# Task instructions
Lines from the top of the listing down to the one with "(** A text of lines, each followed by LF. *)", inclusive, are to be copied exactly.

_____

(** What a run shows to its caller: exit status, standard output and
    diagnostic output. *)
Definition report (r : option (Z * state)) : option (Z * bytes * bytes) :=
  option_map (fun p => (fst p, stdout (snd p), stderr (snd p))) r.

(** A text of lines, each followed by LF. *)
Definition text_of_lines (lines : list bytes) : bytes :=
  concat (map (fun l => l ++ [LF]) lines).

(** A line text that the line loop takes whole: no NUL or LF in it, no CR
    at its end, and room for it in the buffer. *)
Definition plain_line (l : bytes) : Prop :=
  Forall (fun x => x <> NUL /\ x <> LF) l /\ last l NUL <> CR /\
  length l + 2 < BSIZE.

(** The argument [-], which stands for standard input. *)
Definition names_stdin (a : bytes) : bool := streq (lit "-") a.

(** Two steps, from [s1] to [s1'] and from [s2] to [s2'], that print the
    same text, write the same diagnostics and report the same failure. *)
Definition same_gain (s1 s1' s2 s2' : state) : Prop :=
  exists out err,
    stdout s1' = stdout s1 ++ out /\ stdout s2' = stdout s2 ++ out /\
    stderr s1' = stderr s1 ++ err /\ stderr s2' = stderr s2 ++ err /\
    ((error s1' = error s1 /\ error s2' = error s2) \/
     (error s1' = EXIT_FAILURE /\ error s2' = EXIT_FAILURE)).

(** ** Sample inputs, to run the model

    [sample_hash] stands in for the primitives where a concrete one is
    needed: a multiplicative checksum of 64 bits that continues from the
    digest it is given and never fails.  [example_fs] is a small file
    system; [dir] is a directory, which opens but cannot be read; [bad.bin]
    fails after its first three bytes and [cut.bin] after one full chunk. *)

Definition sample_hash (data : bytes) (seed : Z) : Z * Z :=
  (0%Z,
   fold_left (fun h c => Z.land (h * 31 + Z.of_N (N_of_ascii c) + 1)
                                18446744073709551615)
             data seed).

(** One sub-block and three bytes; one chunk and five bytes. *)
Definition sample_blocks : bytes := repeat "a"%char kbsize ++ lit "xyz".
Definition sample_chunks : bytes := repeat "b"%char BSIZE ++ lit "hello".

Definition example_fs (path : bytes) : option (bytes * ending) :=
  if streq path (lit "crlf.txt") then Some (lit "abcdefgh" ++ [CR; LF], EndOfFile)
  else if streq path (lit "lf.txt") then Some (lit "abcdefgh" ++ [LF], EndOfFile)
  else if streq path (lit "hello.txt") then Some (lit "hello", EndOfFile)
  else if streq path (lit "empty") then Some ([], EndOfFile)
  else if streq path (lit "blocks.bin") then Some (sample_blocks, EndOfFile)
  else if streq path (lit "chunks.bin") then Some (sample_chunks, EndOfFile)
  else if streq path (lit "dir") then Some ([], ReadFault)
  else if streq path (lit "bad.bin") then Some (lit "abc", ReadFault)
  else if streq path (lit "cut.bin") then Some (repeat "b"%char BSIZE, ReadFault)
  else None.

(** An empty standard input. *)
Definition no_input : FILE := fresh_stream ([], EndOfFile).

(** The command line [jodyhash <flag> <path>], and the state in which the
    [do] loop is entered for it when the flag selects [mode]. *)
Definition command (flag path : bytes) : list bytes := [lit "jodyhash"; flag; path].

Definition state_in_mode (mode : Z) : state :=
  set_argnum 2 (set_outmode mode (initial_state no_input)).

(** More sample inputs.  [fussy_hash] is [sample_hash], except that it
    fails on data in which the byte [!] occurs.  [lines.txt] is a text of
    three lines, the second one empty; [mixed.bin] is two chunks, and [!]
    occurs in the second sub-block of the first one; [torn.bin] fails
    after one full chunk and three bytes; there is a file whose name is
    [-b]; [pipe.txt] and [lost.txt] hold one line and two bytes of a second
    one, where the read of the first fails with [EAGAIN] and the read of
    the second fails for good; [cr.txt] is the unterminated line of three
    bytes [a], CR, [b]. *)

Definition fussy_hash (data : bytes) (seed : Z) : Z * Z :=
  if existsb (Ascii.eqb "!"%char) data then (1%Z, seed) else sample_hash data seed.

Definition sample_lines : list bytes := [lit "ab"; []; lit "cd"].

Definition sample_mixed : bytes :=
  repeat "a"%char kbsize ++ lit "!" ++ repeat "b"%char (BSIZE - kbsize - 1)
  ++ lit "tail".

Definition extra_fs (path : bytes) : option (bytes * ending) :=
  if streq path (lit "lines.txt") then Some (text_of_lines sample_lines, EndOfFile)
  else if streq path (lit "mixed.bin") then Some (sample_mixed, EndOfFile)
  else if streq path (lit "torn.bin")
  then Some (repeat "b"%char BSIZE ++ lit "xyz", ReadFault)
  else if streq path (lit "-b") then Some (lit "hello", EndOfFile)
  else if streq path (lit "pipe.txt")
  then Some (text_of_lines [lit "ab"] ++ lit "cd", WouldBlock)
  else if streq path (lit "lost.txt")
  then Some (text_of_lines [lit "ab"] ++ lit "cd", ReadFault)
  else if streq path (lit "cr.txt") then Some (lit "a" ++ CR :: lit "b", EndOfFile)
  else example_fs path.

(** A line of [BSIZE] bytes and its newline. *)
Definition sample_long_line : bytes :=
  repeat "a"%char (BSIZE - 2) ++ "b"%char :: lit "c" ++ [LF].

Section Utility.

(** From [jody_hash.h]: the digest width and the two primitives.  A primitive
    is given the [count] bytes at its data pointer and the digest [*hash]
    holds, and yields its return code and the digest it leaves in [*hash]. *)
Variable JODY_HASH_WIDTH : hash_width.
Variable jody_block_hash : bytes -> Z -> Z * Z.
Variable jody_rolling_block_hash : bytes -> Z -> Z * Z.

(** From [version.h] and [limits.h], and the acceleration switches. *)
Variable VER VERDATE : bytes.
Variable PATH_MAX : nat.
Variable NO_AVX2 NO_SSE2 : bool.

(** What [fopen(path, "rb")] finds: nothing, or a file's bytes and the way
    reading it ends. *)
Variable fs : bytes -> option (bytes * ending).

Definition fopen (path : bytes) : option FILE := option_map fresh_stream (fs path).

(** [PRINTHASH(a)] *)
Definition PRINTHASH (a : Z) : bytes :=
  match JODY_HASH_WIDTH with
  | W64 => hex_field 16 a
  | W32 => hex_field 8 a
  | W16 => hex_field 4 a
  end.

(** [ERR(a,b)] *)
Definition ERR (b : bytes) (s : state) : state := eprintf (b ++ [LF]) s.

Definition usage (progname : bytes) (detailed : Z) (s : state) : state :=
  let s := eprintf (lit "Jody Bruchon's hashing utility " ++ VER ++ lit " ("
                    ++ VERDATE ++ lit ") [" ++ dec (width_bits JODY_HASH_WIDTH)
                    ++ lit " bit width]"
                    ++ (if negb NO_AVX2 && negb NO_SSE2
                        then lit " AVX2/SSE2 accelerated"
                        else if negb NO_AVX2 then lit " AVX2 accelerated"
                        else if negb NO_SSE2 then lit " SSE2 accelerated"
                        else lit " standard")
                    ++ [LF]) s in
  if (detailed =? 0)%Z then s
  else
    let s := eprintf (lit "usage: " ++ progname
                      ++ lit " [-b|s|n|l|L] [file_to_hash]" ++ [LF]) s in
    let s := eprintf (lit "Specifying no name or '-' as the name reads from stdin" ++ [LF]) s in
    let s := eprintf (lit "  -b|-s  Output in md5sum binary style instead of bare hashes" ++ [LF]) s in
    let s := eprintf (lit "  -n     Output just the file name after the hash" ++ [LF]) s in
    let s := eprintf (lit "  -l     Generate a hash for each text input line" ++ [LF]) s in
    let s := eprintf (lit "  -L     Same as -l but also prints hashed text after the hash" ++ [LF]) s in
    let s := eprintf (lit "  -B     Output a hash for every 4096 byte block of the file" ++ [LF]) s in
    eprintf (lit "  -r     Output a rolling 4K hash" ++ [LF]) s.

(** *** Line-by-line hashing ([-l], [-L]): lines 220-251 *)

(** The [error_loop1] label. *)
Definition error_loop1 (s : state) : state :=
  set_read_err 1 (set_error EXIT_FAILURE (ERR (name s) s)).

(** The body of the loop, lines 222-248, entered after [fgets] filled the
    buffer: the state, and whether the loop is left by [break]. *)
Definition line_body (s : state) (fp : FILE) : state * bool :=
  let s := set_hash 0 s in
  if ferror fp
  then (error_loop1 (eprintf (lit "error reading file: ") s), true)
  else
    let i := strlen (blk s) in
    if (i <? 2) || Ascii.eqb (peek 0 (blk s)) LF
    then (s, false)
    else
      let s := if Ascii.eqb (peek (i - 2) (blk s)) CR
               then set_blk (poke (i - 2) NUL (blk s)) s
               else set_blk (poke (i - 1) NUL (blk s)) s in
      let r := jody_block_hash (firstn (i - 1) (blk s)) (hash s) in
      let s := set_hash (snd r) s in
      if negb (fst r =? 0)%Z
      then (error_loop1 (eprintf (lit "error hashing file: ") s), true)
      else
        let s := printf (PRINTHASH (hash s)) s in
        let s := if (outmode s =? 3)%Z
                 then printf (lit " '" ++ cstring (blk s) ++ lit "'" ++ [LF]) s
                 else printf [LF] s in
        (s, feof fp).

_____

# Answer section
(** What a run shows to its caller: exit status, standard output and
    diagnostic output. *)
Definition report (r : option (Z * state)) : option (Z * bytes * bytes) :=
  option_map (fun p => (fst p, stdout (snd p), stderr (snd p))) r.

(** A text of lines, each followed by LF. *)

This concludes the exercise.